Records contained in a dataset
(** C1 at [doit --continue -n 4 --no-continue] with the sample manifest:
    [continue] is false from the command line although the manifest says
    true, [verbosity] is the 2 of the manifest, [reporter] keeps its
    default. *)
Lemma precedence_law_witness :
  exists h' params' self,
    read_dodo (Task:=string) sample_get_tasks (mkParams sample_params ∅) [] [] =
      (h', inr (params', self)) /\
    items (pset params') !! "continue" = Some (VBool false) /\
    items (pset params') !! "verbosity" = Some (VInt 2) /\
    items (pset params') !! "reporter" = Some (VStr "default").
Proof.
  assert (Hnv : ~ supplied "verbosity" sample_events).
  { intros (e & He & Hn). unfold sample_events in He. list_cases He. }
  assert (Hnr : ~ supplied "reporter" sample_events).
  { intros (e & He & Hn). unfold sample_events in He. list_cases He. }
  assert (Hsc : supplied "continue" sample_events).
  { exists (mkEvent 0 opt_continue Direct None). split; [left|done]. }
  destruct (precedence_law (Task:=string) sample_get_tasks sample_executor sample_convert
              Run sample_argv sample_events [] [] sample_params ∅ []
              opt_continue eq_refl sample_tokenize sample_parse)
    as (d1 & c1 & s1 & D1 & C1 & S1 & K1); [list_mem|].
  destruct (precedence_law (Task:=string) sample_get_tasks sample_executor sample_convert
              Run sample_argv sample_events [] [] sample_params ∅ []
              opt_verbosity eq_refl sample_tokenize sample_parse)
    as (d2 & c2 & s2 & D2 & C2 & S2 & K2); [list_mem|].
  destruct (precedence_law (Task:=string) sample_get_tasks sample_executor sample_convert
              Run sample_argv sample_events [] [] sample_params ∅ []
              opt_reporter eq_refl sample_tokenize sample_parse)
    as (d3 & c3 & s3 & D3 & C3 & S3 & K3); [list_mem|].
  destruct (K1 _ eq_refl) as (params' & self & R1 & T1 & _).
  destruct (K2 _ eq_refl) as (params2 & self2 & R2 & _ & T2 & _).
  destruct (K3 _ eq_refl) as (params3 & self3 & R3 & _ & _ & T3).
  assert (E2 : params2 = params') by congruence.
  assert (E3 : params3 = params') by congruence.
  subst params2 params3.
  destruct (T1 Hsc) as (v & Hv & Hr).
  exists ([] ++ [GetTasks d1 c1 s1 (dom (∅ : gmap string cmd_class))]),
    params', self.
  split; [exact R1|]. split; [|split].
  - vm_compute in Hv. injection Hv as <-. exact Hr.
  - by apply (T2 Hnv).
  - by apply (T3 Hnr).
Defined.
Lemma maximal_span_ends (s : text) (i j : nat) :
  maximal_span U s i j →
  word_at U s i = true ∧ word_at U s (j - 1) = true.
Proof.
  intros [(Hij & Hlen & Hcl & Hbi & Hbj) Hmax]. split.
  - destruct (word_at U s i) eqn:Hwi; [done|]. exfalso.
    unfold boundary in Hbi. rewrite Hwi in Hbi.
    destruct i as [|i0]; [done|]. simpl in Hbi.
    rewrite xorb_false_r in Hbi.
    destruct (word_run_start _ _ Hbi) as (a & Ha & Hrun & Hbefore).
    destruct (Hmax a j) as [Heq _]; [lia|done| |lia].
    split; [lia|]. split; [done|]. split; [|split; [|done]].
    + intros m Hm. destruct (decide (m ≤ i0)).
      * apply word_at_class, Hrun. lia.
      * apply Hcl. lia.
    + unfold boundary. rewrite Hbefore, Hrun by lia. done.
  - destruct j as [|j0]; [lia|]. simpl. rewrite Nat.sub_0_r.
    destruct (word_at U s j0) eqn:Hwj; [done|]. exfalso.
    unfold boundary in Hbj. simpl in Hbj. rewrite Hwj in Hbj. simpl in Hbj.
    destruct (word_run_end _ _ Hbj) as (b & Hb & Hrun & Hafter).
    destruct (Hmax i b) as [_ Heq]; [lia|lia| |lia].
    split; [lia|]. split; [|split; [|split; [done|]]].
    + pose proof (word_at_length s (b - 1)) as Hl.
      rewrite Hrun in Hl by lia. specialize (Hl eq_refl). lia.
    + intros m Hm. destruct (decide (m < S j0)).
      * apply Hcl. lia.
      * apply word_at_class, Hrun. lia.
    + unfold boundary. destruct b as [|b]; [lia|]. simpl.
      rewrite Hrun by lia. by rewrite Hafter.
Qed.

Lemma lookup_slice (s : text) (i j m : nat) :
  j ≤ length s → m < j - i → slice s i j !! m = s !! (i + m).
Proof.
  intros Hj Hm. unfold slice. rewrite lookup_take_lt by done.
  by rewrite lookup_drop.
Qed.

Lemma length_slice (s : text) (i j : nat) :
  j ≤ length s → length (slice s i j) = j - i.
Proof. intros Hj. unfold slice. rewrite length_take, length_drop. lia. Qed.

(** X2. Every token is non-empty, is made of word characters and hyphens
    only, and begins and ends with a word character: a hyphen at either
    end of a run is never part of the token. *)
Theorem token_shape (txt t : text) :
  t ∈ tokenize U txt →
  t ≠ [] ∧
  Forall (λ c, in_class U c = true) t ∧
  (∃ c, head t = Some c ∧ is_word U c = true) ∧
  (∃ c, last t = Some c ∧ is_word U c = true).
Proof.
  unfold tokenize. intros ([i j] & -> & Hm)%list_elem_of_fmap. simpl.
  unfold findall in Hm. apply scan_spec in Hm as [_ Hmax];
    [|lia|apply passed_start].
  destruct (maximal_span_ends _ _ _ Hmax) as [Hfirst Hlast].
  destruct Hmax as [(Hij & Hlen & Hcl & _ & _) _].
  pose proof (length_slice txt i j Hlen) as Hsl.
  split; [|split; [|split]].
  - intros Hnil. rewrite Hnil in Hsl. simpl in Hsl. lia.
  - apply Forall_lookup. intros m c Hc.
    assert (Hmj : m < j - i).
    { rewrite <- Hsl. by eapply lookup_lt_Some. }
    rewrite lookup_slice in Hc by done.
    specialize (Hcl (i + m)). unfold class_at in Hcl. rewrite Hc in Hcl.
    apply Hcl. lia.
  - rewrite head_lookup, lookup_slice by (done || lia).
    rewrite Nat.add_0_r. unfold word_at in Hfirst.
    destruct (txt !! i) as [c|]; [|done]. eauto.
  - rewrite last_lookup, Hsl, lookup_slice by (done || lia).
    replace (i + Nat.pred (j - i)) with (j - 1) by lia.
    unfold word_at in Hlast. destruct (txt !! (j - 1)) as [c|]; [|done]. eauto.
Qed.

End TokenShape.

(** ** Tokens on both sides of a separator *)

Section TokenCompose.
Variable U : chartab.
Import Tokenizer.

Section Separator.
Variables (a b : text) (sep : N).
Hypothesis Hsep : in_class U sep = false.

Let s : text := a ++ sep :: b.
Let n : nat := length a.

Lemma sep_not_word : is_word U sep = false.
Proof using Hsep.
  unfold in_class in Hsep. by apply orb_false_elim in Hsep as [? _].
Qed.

Exercise requirements:
An exact copy of every record is needed; write it out in full.

Exercise result:
(** C1 at [doit --continue -n 4 --no-continue] with the sample manifest:
    [continue] is false from the command line although the manifest says
    true, [verbosity] is the 2 of the manifest, [reporter] keeps its
    default. *)
Lemma precedence_law_witness :
  exists h' params' self,
    read_dodo (Task:=string) sample_get_tasks (mkParams sample_params ∅) [] [] =
      (h', inr (params', self)) /\
    items (pset params') !! "continue" = Some (VBool false) /\
    items (pset params') !! "verbosity" = Some (VInt 2) /\
    items (pset params') !! "reporter" = Some (VStr "default").
Proof.
  assert (Hnv : ~ supplied "verbosity" sample_events).
  { intros (e & He & Hn). unfold sample_events in He. list_cases He. }
  assert (Hnr : ~ supplied "reporter" sample_events).
  { intros (e & He & Hn). unfold sample_events in He. list_cases He. }
  assert (Hsc : supplied "continue" sample_events).
  { exists (mkEvent 0 opt_continue Direct None). split; [left|done]. }
  destruct (precedence_law (Task:=string) sample_get_tasks sample_executor sample_convert
              Run sample_argv sample_events [] [] sample_params ∅ []
              opt_continue eq_refl sample_tokenize sample_parse)
    as (d1 & c1 & s1 & D1 & C1 & S1 & K1); [list_mem|].
  destruct (precedence_law (Task:=string) sample_get_tasks sample_executor sample_convert
              Run sample_argv sample_events [] [] sample_params ∅ []
              opt_verbosity eq_refl sample_tokenize sample_parse)
    as (d2 & c2 & s2 & D2 & C2 & S2 & K2); [list_mem|].
  destruct (precedence_law (Task:=string) sample_get_tasks sample_executor sample_convert
              Run sample_argv sample_events [] [] sample_params ∅ []
              opt_reporter eq_refl sample_tokenize sample_parse)
    as (d3 & c3 & s3 & D3 & C3 & S3 & K3); [list_mem|].
  destruct (K1 _ eq_refl) as (params' & self & R1 & T1 & _).
  destruct (K2 _ eq_refl) as (params2 & self2 & R2 & _ & T2 & _).
  destruct (K3 _ eq_refl) as (params3 & self3 & R3 & _ & _ & T3).
  assert (E2 : params2 = params') by congruence.
  assert (E3 : params3 = params') by congruence.
  subst params2 params3.
  destruct (T1 Hsc) as (v & Hv & Hr).
  exists ([] ++ [GetTasks d1 c1 s1 (dom (∅ : gmap string cmd_class))]),
    params', self.
  split; [exact R1|]. split; [|split].
  - vm_compute in Hv. injection Hv as <-. exact Hr.
  - by apply (T2 Hnv).
  - by apply (T3 Hnr).
Defined.
Lemma maximal_span_ends (s : text) (i j : nat) :
  maximal_span U s i j →
  word_at U s i = true ∧ word_at U s (j - 1) = true.
Proof.
  intros [(Hij & Hlen & Hcl & Hbi & Hbj) Hmax]. split.
  - destruct (word_at U s i) eqn:Hwi; [done|]. exfalso.
    unfold boundary in Hbi. rewrite Hwi in Hbi.
    destruct i as [|i0]; [done|]. simpl in Hbi.
    rewrite xorb_false_r in Hbi.
    destruct (word_run_start _ _ Hbi) as (a & Ha & Hrun & Hbefore).
    destruct (Hmax a j) as [Heq _]; [lia|done| |lia].
    split; [lia|]. split; [done|]. split; [|split; [|done]].
    + intros m Hm. destruct (decide (m ≤ i0)).
      * apply word_at_class, Hrun. lia.
      * apply Hcl. lia.
    + unfold boundary. rewrite Hbefore, Hrun by lia. done.
  - destruct j as [|j0]; [lia|]. simpl. rewrite Nat.sub_0_r.
    destruct (word_at U s j0) eqn:Hwj; [done|]. exfalso.
    unfold boundary in Hbj. simpl in Hbj. rewrite Hwj in Hbj. simpl in Hbj.
    destruct (word_run_end _ _ Hbj) as (b & Hb & Hrun & Hafter).
    destruct (Hmax i b) as [_ Heq]; [lia|lia| |lia].
    split; [lia|]. split; [|split; [|split; [done|]]].
    + pose proof (word_at_length s (b - 1)) as Hl.
      rewrite Hrun in Hl by lia. specialize (Hl eq_refl). lia.
    + intros m Hm. destruct (decide (m < S j0)).
      * apply Hcl. lia.
      * apply word_at_class, Hrun. lia.
    + unfold boundary. destruct b as [|b]; [lia|]. simpl.
      rewrite Hrun by lia. by rewrite Hafter.
Qed.

Lemma lookup_slice (s : text) (i j m : nat) :
  j ≤ length s → m < j - i → slice s i j !! m = s !! (i + m).
Proof.
  intros Hj Hm. unfold slice. rewrite lookup_take_lt by done.
  by rewrite lookup_drop.
Qed.

Lemma length_slice (s : text) (i j : nat) :
  j ≤ length s → length (slice s i j) = j - i.
Proof. intros Hj. unfold slice. rewrite length_take, length_drop. lia. Qed.

(** X2. Every token is non-empty, is made of word characters and hyphens
    only, and begins and ends with a word character: a hyphen at either
    end of a run is never part of the token. *)
Theorem token_shape (txt t : text) :
  t ∈ tokenize U txt →
  t ≠ [] ∧
  Forall (λ c, in_class U c = true) t ∧
  (∃ c, head t = Some c ∧ is_word U c = true) ∧
  (∃ c, last t = Some c ∧ is_word U c = true).
Proof.
  unfold tokenize. intros ([i j] & -> & Hm)%list_elem_of_fmap. simpl.
  unfold findall in Hm. apply scan_spec in Hm as [_ Hmax];
    [|lia|apply passed_start].
  destruct (maximal_span_ends _ _ _ Hmax) as [Hfirst Hlast].
  destruct Hmax as [(Hij & Hlen & Hcl & _ & _) _].
  pose proof (length_slice txt i j Hlen) as Hsl.
  split; [|split; [|split]].
  - intros Hnil. rewrite Hnil in Hsl. simpl in Hsl. lia.
  - apply Forall_lookup. intros m c Hc.
    assert (Hmj : m < j - i).
    { rewrite <- Hsl. by eapply lookup_lt_Some. }
    rewrite lookup_slice in Hc by done.
    specialize (Hcl (i + m)). unfold class_at in Hcl. rewrite Hc in Hcl.
    apply Hcl. lia.
  - rewrite head_lookup, lookup_slice by (done || lia).
    rewrite Nat.add_0_r. unfold word_at in Hfirst.
    destruct (txt !! i) as [c|]; [|done]. eauto.
  - rewrite last_lookup, Hsl, lookup_slice by (done || lia).
    replace (i + Nat.pred (j - i)) with (j - 1) by lia.
    unfold word_at in Hlast. destruct (txt !! (j - 1)) as [c|]; [|done]. eauto.
Qed.

End TokenShape.

(** ** Tokens on both sides of a separator *)

Section TokenCompose.
Variable U : chartab.
Import Tokenizer.

Section Separator.
Variables (a b : text) (sep : N).
Hypothesis Hsep : in_class U sep = false.

Let s : text := a ++ sep :: b.
Let n : nat := length a.

Lemma sep_not_word : is_word U sep = false.
Proof using Hsep.
  unfold in_class in Hsep. by apply orb_false_elim in Hsep as [? _].
Qed.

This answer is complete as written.